§ Exercise aim
From the data below, copy exactly the lines that lie between the one holding "then None else Some pid" and the one holding "by (unfold pmt_effect;", including both, and nothing more.

§ Record extracts

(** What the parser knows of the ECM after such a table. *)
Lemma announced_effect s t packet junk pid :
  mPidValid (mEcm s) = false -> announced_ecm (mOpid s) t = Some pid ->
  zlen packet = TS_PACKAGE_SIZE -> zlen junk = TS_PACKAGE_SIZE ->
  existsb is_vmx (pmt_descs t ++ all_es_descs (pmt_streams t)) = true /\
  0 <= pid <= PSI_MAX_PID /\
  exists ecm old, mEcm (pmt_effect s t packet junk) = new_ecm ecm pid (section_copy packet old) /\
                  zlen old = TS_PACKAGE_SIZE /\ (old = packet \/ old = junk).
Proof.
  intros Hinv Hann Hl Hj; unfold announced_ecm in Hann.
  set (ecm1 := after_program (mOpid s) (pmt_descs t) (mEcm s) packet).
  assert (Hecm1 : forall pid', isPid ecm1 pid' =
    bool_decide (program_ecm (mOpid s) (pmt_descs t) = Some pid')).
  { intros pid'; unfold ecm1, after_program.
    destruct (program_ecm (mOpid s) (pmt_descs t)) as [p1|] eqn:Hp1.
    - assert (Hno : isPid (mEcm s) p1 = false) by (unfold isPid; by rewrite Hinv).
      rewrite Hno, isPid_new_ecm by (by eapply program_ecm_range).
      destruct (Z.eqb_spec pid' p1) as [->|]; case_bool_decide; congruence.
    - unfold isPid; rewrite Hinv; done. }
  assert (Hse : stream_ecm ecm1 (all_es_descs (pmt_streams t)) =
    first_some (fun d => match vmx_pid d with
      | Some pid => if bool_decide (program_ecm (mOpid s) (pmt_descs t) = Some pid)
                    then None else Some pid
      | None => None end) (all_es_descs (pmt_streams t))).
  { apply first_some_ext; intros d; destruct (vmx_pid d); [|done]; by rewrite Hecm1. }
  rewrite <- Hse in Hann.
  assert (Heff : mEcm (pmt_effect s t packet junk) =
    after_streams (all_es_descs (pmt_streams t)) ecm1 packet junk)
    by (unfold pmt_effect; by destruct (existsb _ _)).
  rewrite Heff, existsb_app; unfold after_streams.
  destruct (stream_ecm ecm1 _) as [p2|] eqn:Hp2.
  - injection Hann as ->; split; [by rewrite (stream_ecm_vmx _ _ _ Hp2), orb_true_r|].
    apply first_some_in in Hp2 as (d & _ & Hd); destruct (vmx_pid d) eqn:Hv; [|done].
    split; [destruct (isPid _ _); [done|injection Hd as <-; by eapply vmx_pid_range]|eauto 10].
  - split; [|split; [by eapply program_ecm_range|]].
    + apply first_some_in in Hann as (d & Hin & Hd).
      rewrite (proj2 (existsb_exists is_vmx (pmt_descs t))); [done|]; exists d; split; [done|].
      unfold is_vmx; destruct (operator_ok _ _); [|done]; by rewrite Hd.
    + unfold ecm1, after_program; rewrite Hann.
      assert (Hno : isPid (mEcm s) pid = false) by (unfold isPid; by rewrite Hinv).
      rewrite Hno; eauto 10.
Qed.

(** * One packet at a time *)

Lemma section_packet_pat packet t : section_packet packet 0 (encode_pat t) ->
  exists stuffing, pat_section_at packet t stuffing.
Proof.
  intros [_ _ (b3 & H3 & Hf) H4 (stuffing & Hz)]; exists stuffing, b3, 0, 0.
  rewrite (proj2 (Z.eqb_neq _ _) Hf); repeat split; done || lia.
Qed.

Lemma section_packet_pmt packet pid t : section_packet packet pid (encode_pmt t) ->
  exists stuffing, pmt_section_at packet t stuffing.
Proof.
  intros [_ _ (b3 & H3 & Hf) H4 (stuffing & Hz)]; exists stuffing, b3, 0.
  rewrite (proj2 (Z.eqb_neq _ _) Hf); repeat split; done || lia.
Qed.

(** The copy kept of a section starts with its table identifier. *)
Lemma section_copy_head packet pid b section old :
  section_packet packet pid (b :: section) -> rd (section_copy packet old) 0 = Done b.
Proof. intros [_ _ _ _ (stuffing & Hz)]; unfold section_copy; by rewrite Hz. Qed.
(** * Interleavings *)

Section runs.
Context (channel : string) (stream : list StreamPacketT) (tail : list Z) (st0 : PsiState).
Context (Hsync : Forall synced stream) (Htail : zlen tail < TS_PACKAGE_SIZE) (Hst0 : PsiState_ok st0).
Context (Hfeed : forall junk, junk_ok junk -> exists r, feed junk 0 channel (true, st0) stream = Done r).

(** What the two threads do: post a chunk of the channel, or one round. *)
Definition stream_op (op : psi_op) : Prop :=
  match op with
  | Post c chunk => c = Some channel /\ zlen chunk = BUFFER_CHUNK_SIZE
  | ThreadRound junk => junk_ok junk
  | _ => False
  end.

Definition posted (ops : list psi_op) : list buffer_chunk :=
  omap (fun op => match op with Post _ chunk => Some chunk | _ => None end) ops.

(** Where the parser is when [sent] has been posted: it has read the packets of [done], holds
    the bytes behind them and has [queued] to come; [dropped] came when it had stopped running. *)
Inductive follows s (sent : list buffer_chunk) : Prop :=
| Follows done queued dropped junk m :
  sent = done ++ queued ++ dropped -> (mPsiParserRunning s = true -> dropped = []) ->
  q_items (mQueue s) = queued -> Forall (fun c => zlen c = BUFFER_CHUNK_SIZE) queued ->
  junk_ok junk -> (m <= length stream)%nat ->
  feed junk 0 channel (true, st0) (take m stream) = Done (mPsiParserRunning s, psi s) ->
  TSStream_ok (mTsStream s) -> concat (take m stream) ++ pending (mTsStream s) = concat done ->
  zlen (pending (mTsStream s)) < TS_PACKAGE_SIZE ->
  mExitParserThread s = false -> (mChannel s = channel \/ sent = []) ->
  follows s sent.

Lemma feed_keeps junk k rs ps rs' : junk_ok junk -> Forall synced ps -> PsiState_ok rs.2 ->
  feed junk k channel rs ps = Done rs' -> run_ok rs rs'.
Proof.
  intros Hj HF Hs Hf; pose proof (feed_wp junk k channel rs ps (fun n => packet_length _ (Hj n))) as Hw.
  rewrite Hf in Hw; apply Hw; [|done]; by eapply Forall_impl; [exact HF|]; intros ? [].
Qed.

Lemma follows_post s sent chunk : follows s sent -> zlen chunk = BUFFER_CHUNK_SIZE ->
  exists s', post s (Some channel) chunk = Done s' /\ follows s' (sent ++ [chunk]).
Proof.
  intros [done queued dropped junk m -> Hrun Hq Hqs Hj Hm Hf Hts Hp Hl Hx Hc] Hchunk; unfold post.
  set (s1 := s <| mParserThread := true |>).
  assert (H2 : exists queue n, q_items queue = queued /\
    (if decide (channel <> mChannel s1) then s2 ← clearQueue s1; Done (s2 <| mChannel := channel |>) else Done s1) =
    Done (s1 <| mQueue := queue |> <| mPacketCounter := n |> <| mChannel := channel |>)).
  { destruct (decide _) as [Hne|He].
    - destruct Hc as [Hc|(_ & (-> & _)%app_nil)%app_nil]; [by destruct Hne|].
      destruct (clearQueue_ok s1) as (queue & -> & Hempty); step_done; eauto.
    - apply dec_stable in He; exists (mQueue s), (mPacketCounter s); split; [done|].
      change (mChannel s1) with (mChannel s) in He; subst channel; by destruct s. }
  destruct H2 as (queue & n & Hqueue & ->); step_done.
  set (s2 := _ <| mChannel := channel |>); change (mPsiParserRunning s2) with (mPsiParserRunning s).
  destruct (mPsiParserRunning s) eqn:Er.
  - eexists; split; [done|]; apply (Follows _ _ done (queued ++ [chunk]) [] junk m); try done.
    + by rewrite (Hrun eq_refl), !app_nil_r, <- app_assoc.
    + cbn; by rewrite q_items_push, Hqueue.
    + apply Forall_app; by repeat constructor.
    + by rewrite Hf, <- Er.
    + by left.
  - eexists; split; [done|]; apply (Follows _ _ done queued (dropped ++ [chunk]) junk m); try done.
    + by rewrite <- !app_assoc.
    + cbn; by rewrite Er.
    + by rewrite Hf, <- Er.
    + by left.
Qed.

§ Reply
                    then None else Some pid
      | None => None end) (all_es_descs (pmt_streams t))).
  { apply first_some_ext; intros d; destruct (vmx_pid d); [|done]; by rewrite Hecm1. }
  rewrite <- Hse in Hann.
  assert (Heff : mEcm (pmt_effect s t packet junk) =
    after_streams (all_es_descs (pmt_streams t)) ecm1 packet junk)
    by (unfold pmt_effect; by destruct (existsb _ _)).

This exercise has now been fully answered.